31st annual Service of Lessons & Carols Offered at Catawba College Dec. 3 & 6

Published 12:00 am Sunday, November 18, 2018

SALISBURY — The Catawba College music department will kick off the Christmas season with its 31st annual Service of Lessons and Carols.

The service is open to the public and will be at Omwake-Dearborn Chapel on Dec. 3 and Dec. 6. Tickets are not required.

Seating is available for as many as 700 beginning with prelude music at 6:30 p.m. and followed by the service at 7 p.m.

Catawba will offer shuttle van service to and from the chapel from Robertson College Community Center or Abernethy Physical Education building. For information, contact the public relations office at 704-637-4396.

The Service of Lessons and Carols is based on the historic ritual that originated in 1918 at King’s College in Cambridge, England. Erick Milner-White, dean of King’s College and an Army chaplain, felt that a more imaginative way of worship was needed by the Church of England.

The readings, prayers and hymns first used in 1918 are still used today to create a service that weaves carols of the season with scriptures or lessons relating to the story of Christmas from the prophecies to the mystery of the Holy Trinity.

The Catawba Chamber Brass, under the direction of music department Chairman Stephen Etters, and organist Stephen Stringer will offer a half hour of prelude music at 6:30 p.m. The organ to be used is a temporarily installed 4 manual, 84-rank Rodgers digital organ that will be interfaced with 17 ranks of the chapel’s 1968 Casavant organ.

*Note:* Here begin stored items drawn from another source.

(** * CineSync: media identification and destination resolution

    A shallow embedding of the pure and effectful parts of
    [Scripts/library.py] and [MediaHub/api/tmdb_api.py], with the
    properties of the specification stated over it.

    Text is modelled as a list of code points below 256 (type [ascii]),
    classified the way Python's [str] methods and the [re] module classify
    them.  Regular expressions are kept as syntax trees and run by a
    backtracking matcher with the priorities of [re]: leftmost match,
    ordered alternation, greedy and lazy repetition. *)

From Stdlib Require Import ZArith List Ascii String Bool Lia DecimalString.
From stdpp Require Import base option list gmap strings.

Local Open Scope list_scope.

(** ** Python text primitives *)

Abbreviation pystr := (list ascii).

Module Py.

Definition code (c : ascii) : N := N_of_ascii c.

Definition between (lo hi : N) (c : ascii) : bool :=
  ((lo <=? code c) && (code c <=? hi))%N.

Definition is_code (n : N) (c : ascii) : bool := (code c =? n)%N.

(** [\d]: the decimal digits.  Below 256 these are [0] to [9]; the
    decimal digits of other scripts, which [\d] and [int] accept as well,
    lie above and are not text of this model. *)
Definition is_digit (c : ascii) : bool := between 48 57 c.

Definition is_upper (c : ascii) : bool :=
  between 65 90 c || (between 192 222 c && negb (is_code 215 c)).

(** [str.isalnum] above the ASCII range: letters, superscript digits and
    vulgar fractions of Latin-1. *)
Definition is_alnum_high (c : ascii) : bool :=
  is_code 170 c || is_code 178 c || is_code 179 c || is_code 181 c || is_code 185 c || is_code 186 c
  || between 188 190 c || between 192 214 c || between 216 246 c
  || between 248 255 c.

(** [\w]: alphanumeric or underscore. *)
Definition is_word (c : ascii) : bool :=
  is_digit c || between 65 90 c || between 97 122 c || is_code 95 c
  || is_alnum_high c.

(** [\s] and [str.isspace]. *)
Definition is_space (c : ascii) : bool :=
  between 9 13 c || between 28 32 c || is_code 133 c || is_code 160 c.

Definition is_newline (c : ascii) : bool := is_code 10 c.

(** [str.lower] on one character. *)
Definition lower (c : ascii) : ascii :=
  if is_upper c then ascii_of_N (code c + 32) else c.

Definition lower_str (s : pystr) : pystr := map lower s.

Fixpoint lstrip (s : pystr) : pystr :=
  match s with
  | c :: s' => if is_space c then lstrip s' else s
  | [] => []
  end.

Definition rstrip (s : pystr) : pystr := rev (lstrip (rev s)).

(** [str.strip()] without argument. *)
Definition strip (s : pystr) : pystr := rstrip (lstrip s).

Definition eqb_str (a b : pystr) : bool := bool_decide (a = b).

Fixpoint starts_with (p s : pystr) : bool :=
  match p, s with
  | [], _ => true
  | a :: p', b :: s' => bool_decide (a = b) && starts_with p' s'
  | _ :: _, [] => false
  end.

(** [needle in hay] on strings. *)
Fixpoint contains (needle hay : pystr) : bool :=
  starts_with needle hay ||
  match hay with
  | [] => false
  | _ :: hay' => contains needle hay'
  end.

(** [str.replace(old, new)] for a one-character [old]. *)
Definition replace_char (old : ascii) (new : pystr) (s : pystr) : pystr :=
  flat_map (fun c => if bool_decide (c = old) then new else [c]) s.

(** [int(s)] for a string of decimal digits. *)
Definition digit_val (c : ascii) : Z := (Z.of_N (code c) - 48)%Z.

Definition int_of_digits (s : pystr) : Z :=
  fold_left (fun acc c => (10 * acc + digit_val c)%Z) s 0%Z.

(** [str(n)] for an integer. *)
Definition str_of_Z (z : Z) : pystr :=
  list_ascii_of_string (NilZero.string_of_int (Z.to_int z)).

(** [s.zfill(2)] when [s] carries no sign. *)
Definition zfill2 (s : pystr) : pystr :=
  match s with
  | [] => list_ascii_of_string "00"
  | [c] => "0"%char :: s
  | _ => s
  end.

(** The format [{n:02d}]: the sign counts in the width, so that a negative
    number is printed as it is. *)
Definition fmt_02d (z : Z) : pystr :=
  if (z <? 0)%Z then str_of_Z z else zfill2 (str_of_Z z).

End Py.


(** A string literal, as a list of characters. *)
Abbreviation str := list_ascii_of_string.

(** ** Python values, exceptions and the state monad *)

(** The values a [year] argument takes: [None], an [int] or a [str]. *)
Inductive pyval : Type :=
| PNone
| PInt (z : Z)
| PStr (s : pystr).

Global Instance pyval_eq_dec : EqDecision pyval.
Proof. solve_decision. Defined.

Global Instance pyval_countable : Countable pyval.
Proof.
  refine (inj_countable'
    (fun v => match v with
              | PNone => inl ()
              | PInt z => inr (inl z)
              | PStr s => inr (inr s)
              end)
    (fun x => match x with
              | inl _ => PNone
              | inr (inl z) => PInt z
              | inr (inr s) => PStr s
              end) _).
  now intros [].
Defined.

Module PyVal.

(** Truth value, as tested by [if year:] and [not year]. *)
Definition truthy (v : pyval) : bool :=
  match v with
  | PNone => false
  | PInt z => negb (z =? 0)%Z
  | PStr s => negb (bool_decide (s = []))
  end.

(** [a == b]; an [int] never equals a [str]. *)
Definition eqb (a b : pyval) : bool := bool_decide (a = b).

(** [a or b]. *)
Definition por (a b : pyval) : pyval := if truthy a then a else b.

Definition of_int (o : option Z) : pyval :=
  match o with Some z => PInt z | None => PNone end.

Definition of_str (o : option pystr) : pyval :=
  match o with Some s => PStr s | None => PNone end.

(** How an f-string prints the value. *)
Definition fmt (v : pyval) : pystr :=
  match v with
  | PNone => str "None"
  | PInt z => Py.str_of_Z z
  | PStr s => s
  end.

End PyVal.

Inductive level : Type := DEBUG | INFO | WARNING | ERROR.

Inductive exn : Type :=
| TypeError
| NameError
| ValueError
| IndexError
| AttributeError
| OSError.

Inductive outcome (A : Type) : Type :=
| Ret (a : A)
| Raise (e : exn).
Arguments Ret {A} a.
Arguments Raise {A} e.

(** Computations over a state [S] that return or raise. *)
Definition M (S A : Type) : Type := S -> outcome A * S.

Definition ret {S A} (a : A) : M S A := fun w => (Ret a, w).

Definition raise {S A} (e : exn) : M S A := fun w => (Raise e, w).

Definition bind {S A B} (m : M S A) (f : A -> M S B) : M S B :=
  fun w =>
    match m w with
    | (Ret a, w') => f a w'
    | (Raise e, w') => (Raise e, w')
    end.

Definition gets {S A} (f : S -> A) : M S A := fun w => (Ret (f w), w).

Definition modify {S} (f : S -> S) : M S unit := fun w => (Ret tt, f w).

(** [try: m except OSError: h]. *)
Definition catch {S A} (m : M S A) (h : exn -> M S A) : M S A :=
  fun w =>
    match m w with
    | (Ret a, w') => (Ret a, w')
    | (Raise e, w') => h e w'
    end.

Under the direction of Phillip E. Burgess, associate chairman of the department of music and director of choral and vocal studies, the combined choirs of Catawba College will open the service singing “We Shall Light a Thousand Candles” by David Rasbach. During the service, traditional hymns of the Advent and Christmas seasons will be sung by the congregation. Traditional choral favorites, including “Salvation Is Created,” “Who Is He in Yonder Stall?” and “This Christmastide” will be featured.

Catawba’s PopAC will sing two arrangements by Michael W. Smith of “Ancient Words” and “All Is Well.” The Chamber Choir will perform Dan Forrest’s “There Is Faint Music” and a new arrangement by Burgess of “Song of Mary the Mother.”

A reflective and introspective piece, “Song of Mary the Mother” asks the listener to imagine what Mary was like. The piece was written as a carol for use in a Christmas pageant at Woodside Church in Flint, Michigan. While a graduate student at the University of Michigan, Burgess was director of music at Woodside Church and worked closely with the song’s composer, Lenore Lanterman.

The Pentatonic arrangement of “O Come All Ye Faithful” will feature numerous soloists.

Student conductors Gregory Florio and Katie Zobel will lead the women and men of the choir in pieces they have selected. Jacob Hahn and Stephen Stringer will accompany the ensembles on keyboard. Several student instrumentalists will accompany the choir on violin, bass, guitar and percussion.

Kenneth W. Clapp, chaplain and senior vice president, will be worship leader.

For those who are unable to attend, Catawba will offer a live-stream broadcast of the Dec. 6 service on the college’s YouTube channel beginning with prelude music at 6:30 p.m.